──────── DATA FOR THE TASK

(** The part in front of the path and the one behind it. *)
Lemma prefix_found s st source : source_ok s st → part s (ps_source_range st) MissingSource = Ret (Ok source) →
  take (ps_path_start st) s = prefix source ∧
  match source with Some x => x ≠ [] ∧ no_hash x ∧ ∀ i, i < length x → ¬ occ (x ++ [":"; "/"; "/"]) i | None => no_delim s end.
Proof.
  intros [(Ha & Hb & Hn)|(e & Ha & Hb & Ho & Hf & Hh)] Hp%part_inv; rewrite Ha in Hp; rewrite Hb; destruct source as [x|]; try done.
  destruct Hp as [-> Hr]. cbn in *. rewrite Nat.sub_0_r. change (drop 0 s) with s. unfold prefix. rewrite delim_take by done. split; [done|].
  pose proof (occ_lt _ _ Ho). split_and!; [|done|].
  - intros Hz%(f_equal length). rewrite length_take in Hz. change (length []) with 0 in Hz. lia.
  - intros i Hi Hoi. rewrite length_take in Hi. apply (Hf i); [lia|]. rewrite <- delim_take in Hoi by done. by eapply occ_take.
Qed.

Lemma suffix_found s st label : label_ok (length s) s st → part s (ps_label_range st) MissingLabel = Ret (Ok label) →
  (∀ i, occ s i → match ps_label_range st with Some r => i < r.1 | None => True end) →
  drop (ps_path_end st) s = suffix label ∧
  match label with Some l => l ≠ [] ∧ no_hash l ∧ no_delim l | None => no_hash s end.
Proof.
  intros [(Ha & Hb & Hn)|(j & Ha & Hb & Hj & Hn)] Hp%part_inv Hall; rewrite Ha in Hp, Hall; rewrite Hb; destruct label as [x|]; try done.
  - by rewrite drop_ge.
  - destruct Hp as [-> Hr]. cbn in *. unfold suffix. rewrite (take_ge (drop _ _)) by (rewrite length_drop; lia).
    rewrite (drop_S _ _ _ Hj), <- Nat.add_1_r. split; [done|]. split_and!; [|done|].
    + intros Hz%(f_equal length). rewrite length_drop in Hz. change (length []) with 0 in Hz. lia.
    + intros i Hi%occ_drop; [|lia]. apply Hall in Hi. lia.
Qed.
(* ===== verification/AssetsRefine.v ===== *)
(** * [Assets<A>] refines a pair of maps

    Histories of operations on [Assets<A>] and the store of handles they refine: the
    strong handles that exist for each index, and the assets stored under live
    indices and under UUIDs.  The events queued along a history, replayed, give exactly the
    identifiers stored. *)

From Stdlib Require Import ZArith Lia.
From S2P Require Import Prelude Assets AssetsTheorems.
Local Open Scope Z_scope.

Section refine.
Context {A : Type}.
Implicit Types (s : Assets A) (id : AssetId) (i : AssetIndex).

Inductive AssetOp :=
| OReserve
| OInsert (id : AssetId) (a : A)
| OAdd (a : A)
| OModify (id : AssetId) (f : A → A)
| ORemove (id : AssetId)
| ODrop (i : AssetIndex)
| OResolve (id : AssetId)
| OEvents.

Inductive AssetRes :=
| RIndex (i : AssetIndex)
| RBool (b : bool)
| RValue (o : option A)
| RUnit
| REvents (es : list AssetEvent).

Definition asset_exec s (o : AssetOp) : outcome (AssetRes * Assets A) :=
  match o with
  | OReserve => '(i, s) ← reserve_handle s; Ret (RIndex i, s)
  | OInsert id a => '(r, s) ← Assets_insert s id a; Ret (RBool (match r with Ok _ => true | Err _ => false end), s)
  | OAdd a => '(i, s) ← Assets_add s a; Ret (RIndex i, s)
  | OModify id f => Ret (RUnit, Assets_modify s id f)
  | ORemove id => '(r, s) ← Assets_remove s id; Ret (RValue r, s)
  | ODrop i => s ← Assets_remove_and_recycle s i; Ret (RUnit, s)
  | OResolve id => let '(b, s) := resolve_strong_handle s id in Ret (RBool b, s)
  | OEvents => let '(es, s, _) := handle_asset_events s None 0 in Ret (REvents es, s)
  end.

────────────────

* [AIM OF THE EXERCISE]: What is needed is an exact copy of all the records.

* [SOLUTION TO THIS EXERCISE]:
(** The part in front of the path and the one behind it. *)
Lemma prefix_found s st source : source_ok s st → part s (ps_source_range st) MissingSource = Ret (Ok source) →
  take (ps_path_start st) s = prefix source ∧
  match source with Some x => x ≠ [] ∧ no_hash x ∧ ∀ i, i < length x → ¬ occ (x ++ [":"; "/"; "/"]) i | None => no_delim s end.
Proof.
  intros [(Ha & Hb & Hn)|(e & Ha & Hb & Ho & Hf & Hh)] Hp%part_inv; rewrite Ha in Hp; rewrite Hb; destruct source as [x|]; try done.
  destruct Hp as [-> Hr]. cbn in *. rewrite Nat.sub_0_r. change (drop 0 s) with s. unfold prefix. rewrite delim_take by done. split; [done|].
  pose proof (occ_lt _ _ Ho). split_and!; [|done|].
  - intros Hz%(f_equal length). rewrite length_take in Hz. change (length []) with 0 in Hz. lia.
  - intros i Hi Hoi. rewrite length_take in Hi. apply (Hf i); [lia|]. rewrite <- delim_take in Hoi by done. by eapply occ_take.
Qed.

Lemma suffix_found s st label : label_ok (length s) s st → part s (ps_label_range st) MissingLabel = Ret (Ok label) →
  (∀ i, occ s i → match ps_label_range st with Some r => i < r.1 | None => True end) →
  drop (ps_path_end st) s = suffix label ∧
  match label with Some l => l ≠ [] ∧ no_hash l ∧ no_delim l | None => no_hash s end.
Proof.
  intros [(Ha & Hb & Hn)|(j & Ha & Hb & Hj & Hn)] Hp%part_inv Hall; rewrite Ha in Hp, Hall; rewrite Hb; destruct label as [x|]; try done.
  - by rewrite drop_ge.
  - destruct Hp as [-> Hr]. cbn in *. unfold suffix. rewrite (take_ge (drop _ _)) by (rewrite length_drop; lia).
    rewrite (drop_S _ _ _ Hj), <- Nat.add_1_r. split; [done|]. split_and!; [|done|].
    + intros Hz%(f_equal length). rewrite length_drop in Hz. change (length []) with 0 in Hz. lia.
    + intros i Hi%occ_drop; [|lia]. apply Hall in Hi. lia.
Qed.
(* ===== verification/AssetsRefine.v ===== *)
(** * [Assets<A>] refines a pair of maps

    Histories of operations on [Assets<A>] and the store of handles they refine: the
    strong handles that exist for each index, and the assets stored under live
    indices and under UUIDs.  The events queued along a history, replayed, give exactly the
    identifiers stored. *)

From Stdlib Require Import ZArith Lia.
From S2P Require Import Prelude Assets AssetsTheorems.
Local Open Scope Z_scope.

Section refine.
Context {A : Type}.
Implicit Types (s : Assets A) (id : AssetId) (i : AssetIndex).

Inductive AssetOp :=
| OReserve
| OInsert (id : AssetId) (a : A)
| OAdd (a : A)
| OModify (id : AssetId) (f : A → A)
| ORemove (id : AssetId)
| ODrop (i : AssetIndex)
| OResolve (id : AssetId)
| OEvents.

Inductive AssetRes :=
| RIndex (i : AssetIndex)
| RBool (b : bool)
| RValue (o : option A)
| RUnit
| REvents (es : list AssetEvent).

Definition asset_exec s (o : AssetOp) : outcome (AssetRes * Assets A) :=
  match o with
  | OReserve => '(i, s) ← reserve_handle s; Ret (RIndex i, s)
  | OInsert id a => '(r, s) ← Assets_insert s id a; Ret (RBool (match r with Ok _ => true | Err _ => false end), s)
  | OAdd a => '(i, s) ← Assets_add s a; Ret (RIndex i, s)
  | OModify id f => Ret (RUnit, Assets_modify s id f)
  | ORemove id => '(r, s) ← Assets_remove s id; Ret (RValue r, s)
  | ODrop i => s ← Assets_remove_and_recycle s i; Ret (RUnit, s)
  | OResolve id => let '(b, s) := resolve_strong_handle s id in Ret (RBool b, s)
  | OEvents => let '(es, s, _) := handle_asset_events s None 0 in Ret (REvents es, s)
  end.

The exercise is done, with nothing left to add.